Repeat exactly the lines from the start of the entries below through the line containing "intros Hm. rewrite". Omit the rest.
++++ INFORMATION SHOWN ++++
(* ===== verification/MappedFaults.v ===== *)
(** * Faults and evictions of mapped pages (userspace.rs, task.rs)

    Swapping a dirty private page out and faulting it back in is invisible to
    every program; and what the pager loses: an eviction it causes itself, and
    tasks it cannot answer. *)
From stdpp Require Import list gmap.
From S2P Require Import Prelude Config Block Memory Paging PagingOwn PagingCow UserBytes AddressSpaces Loader FileFrames Mappings MappedSwap.
From S2P Require Import MappedFrames MappedPages MappedPager.
From S2P Require Vfs VfsPath Swap Process.

(** ** The bits of a mapping *)

Lemma has_testbit m i : has m i = Z.testbit m (Z.of_nat i).
Proof.
  unfold has, bit. rewrite Z.shiftl_1_l. destruct (Z.testbit m (Z.of_nat i)) eqn:E.
  - apply negb_true_iff, Z.eqb_neq. intros H. apply (f_equal (λ x, Z.testbit x (Z.of_nat i))) in H.
    rewrite Z.land_spec, E, Z.pow2_bits_true, Z.bits_0 in H by lia. done.
  - apply negb_false_iff, Z.eqb_eq. apply Z.bits_inj'. intros n Hn. rewrite Z.land_spec, Z.bits_0.
    destruct (Z.eqb_spec n (Z.of_nat i)) as [->|Hne]; [by rewrite E|]. by rewrite Z.pow2_bits_false, andb_false_r by lia.
Qed.
Lemma set_bit_same m i : has m i = true → Z.lor m (bit i) = m.
Proof.
  rewrite has_testbit. intros E. unfold bit. rewrite Z.shiftl_1_l. apply Z.bits_inj'. intros n Hn. rewrite Z.lor_spec.
  destruct (Z.eqb_spec n (Z.of_nat i)) as [->|Hne]; [by rewrite E|]. by rewrite Z.pow2_bits_false, orb_false_r by lia.
Qed.
Lemma has_small m i : 0 ≤ m < 2 ^ 16 → has m i = true → (i < 16)%nat.
Proof.
  intros Hm. rewrite has_testbit. intros E. destruct (decide (i < 16)%nat) as [|Hn]; [done|]. exfalso.
  assert (m < 2 ^ Z.of_nat i) as Hlt by (apply Z.lt_le_trans with (2 ^ 16); [lia|apply Z.pow_le_mono_r; lia]).
  destruct (Z.eq_dec m 0) as [->|]; [by rewrite Z.bits_0 in E|]. rewrite Z.bits_above_log2 in E; [done|lia|]. apply Z.log2_lt_pow2; lia.
Qed.
Lemma small_bits m n : 0 ≤ m < 2 ^ 16 → 16 ≤ n → Z.testbit m n = false.
Proof.
  intros Hm Hn. destruct (Z.eq_dec m 0) as [->|]; [apply Z.bits_0|]. apply Z.bits_above_log2; [lia|].
  apply Z.lt_le_trans with 16; [apply Z.log2_lt_pow2; lia|done].
Qed.
(** A bit cleared by an eviction and set by the next fault. *)
Lemma clear_set_bit m i : 0 ≤ m < 2 ^ 16 → has m i = true → Z.lor (Z.land m (bnot 16 (bit i))) (bit i) = m.
Proof.
  rewrite has_testbit. intros Hm E. unfold bnot, bit. rewrite Z.shiftl_1_l. replace (2 ^ 16 - 1) with (Z.ones 16) by reflexivity.
  apply Z.bits_inj'. intros n Hn. rewrite Z.lor_spec, Z.land_spec, Z.lxor_spec.
  destruct (Z.eqb_spec n (Z.of_nat i)) as [->|Hne]; [by rewrite E, Z.pow2_bits_true, orb_true_r by lia|].
  rewrite Z.pow2_bits_false, xorb_false_r, orb_false_r by lia. destruct (Z.ltb_spec n 16).
  - by rewrite Z.ones_spec_low, andb_true_r by lia.
  - by rewrite small_bits.
Qed.
Lemma has_cleared m i : has (Z.land m (bnot 16 (bit i))) i = false ∨ (16 ≤ i)%nat.
Proof.
  destruct (decide (i < 16)%nat) as [Hi|]; [left|right; lia]. rewrite has_testbit. unfold bnot, bit. rewrite Z.shiftl_1_l.
  replace (2 ^ 16 - 1) with (Z.ones 16) by reflexivity. by rewrite Z.land_spec, Z.lxor_spec, Z.pow2_bits_true, Z.ones_spec_low, andb_false_r by lia.
Qed.

(** ** The pages of a space *)

Section machine.
Context {PT : Type} `{PageTableLaws PT}.
#[local] Set Default Proof Using "All".
Implicit Types (m : Machine PT) (g : Book).

Lemma direct_run (physical : Z) e m : direct physical e m = (match checked_add 64 (memory_offset m) physical with Some _ => Ok tt | None => Err e end, m).
Proof. done. Qed.

(** One round of a read inside one page. *)
Lemma read_round fuel m g r p n : owned m g → r ∈ roots g → user_page p → (0 < n ≤ PAGE_BYTES)%nat →
  read_loop (S fuel) r p n [] m =
  match pages g !! (r, p) with
  | Some (f, fl) =>
    if f_user fl then
      match checked_add 64 (memory_offset m) (f + 0) with Some _ => (Ok (take n (contents m f)), m) | None => (Err InvalidRange, m) end
    else (Err InvalidRange, m)
  | None => (Err NotMapped, m)
  end.
Proof.
  intros Ho Hr Hp Hn. destruct n as [|n]; [lia|]. cbn [read_loop]. pose proof Hp as [Hal Hreg].
  assert (p <? 2 ^ 64 = true) as Hlt by (unfold USER_REGION_END, USER_REGION_START in Hreg; lia). rewrite bind_guard, Hlt.
  rewrite canonical_law by (unfold USER_REGION_END, USER_REGION_START in Hreg; lia). cbn [negb].
  rewrite (bind_run _ _ _ _ _ (translate_run m g r p Ho Hr Hp)), bind_lift.
  destruct (pages g !! (r, p)) as [[f fl]|]; cbn [fmap option_fmap option_map ok_or entry fst snd]; [|done].
  rewrite bind_guard. destruct (f_user fl); [|done]. rewrite (bind_run _ _ _ _ _ (direct_run _ _ m)).
  destruct (checked_add _ _ _); [|done]. rewrite bind_gets. set (count := Nat.min _ _).
  assert (count = S n) as -> by (subst count; change (Z.to_nat (PAGE - 0)) with PAGE_BYTES; lia).
  rewrite Nat.sub_diag. by destruct fuel.
Qed.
++++
FINAL ANSWER =
(* ===== verification/MappedFaults.v ===== *)
(** * Faults and evictions of mapped pages (userspace.rs, task.rs)

    Swapping a dirty private page out and faulting it back in is invisible to
    every program; and what the pager loses: an eviction it causes itself, and
    tasks it cannot answer. *)
From stdpp Require Import list gmap.
From S2P Require Import Prelude Config Block Memory Paging PagingOwn PagingCow UserBytes AddressSpaces Loader FileFrames Mappings MappedSwap.
From S2P Require Import MappedFrames MappedPages MappedPager.
From S2P Require Vfs VfsPath Swap Process.

(** ** The bits of a mapping *)

Lemma has_testbit m i : has m i = Z.testbit m (Z.of_nat i).
Proof.
  unfold has, bit. rewrite Z.shiftl_1_l. destruct (Z.testbit m (Z.of_nat i)) eqn:E.
  - apply negb_true_iff, Z.eqb_neq. intros H. apply (f_equal (λ x, Z.testbit x (Z.of_nat i))) in H.
    rewrite Z.land_spec, E, Z.pow2_bits_true, Z.bits_0 in H by lia. done.
  - apply negb_false_iff, Z.eqb_eq. apply Z.bits_inj'. intros n Hn. rewrite Z.land_spec, Z.bits_0.
    destruct (Z.eqb_spec n (Z.of_nat i)) as [->|Hne]; [by rewrite E|]. by rewrite Z.pow2_bits_false, andb_false_r by lia.
Qed.
Lemma set_bit_same m i : has m i = true → Z.lor m (bit i) = m.
Proof.
  rewrite has_testbit. intros E. unfold bit. rewrite Z.shiftl_1_l. apply Z.bits_inj'. intros n Hn. rewrite Z.lor_spec.
  destruct (Z.eqb_spec n (Z.of_nat i)) as [->|Hne]; [by rewrite E|]. by rewrite Z.pow2_bits_false, orb_false_r by lia.
Qed.
Lemma has_small m i : 0 ≤ m < 2 ^ 16 → has m i = true → (i < 16)%nat.
Proof.
  intros Hm. rewrite has_testbit. intros E. destruct (decide (i < 16)%nat) as [|Hn]; [done|]. exfalso.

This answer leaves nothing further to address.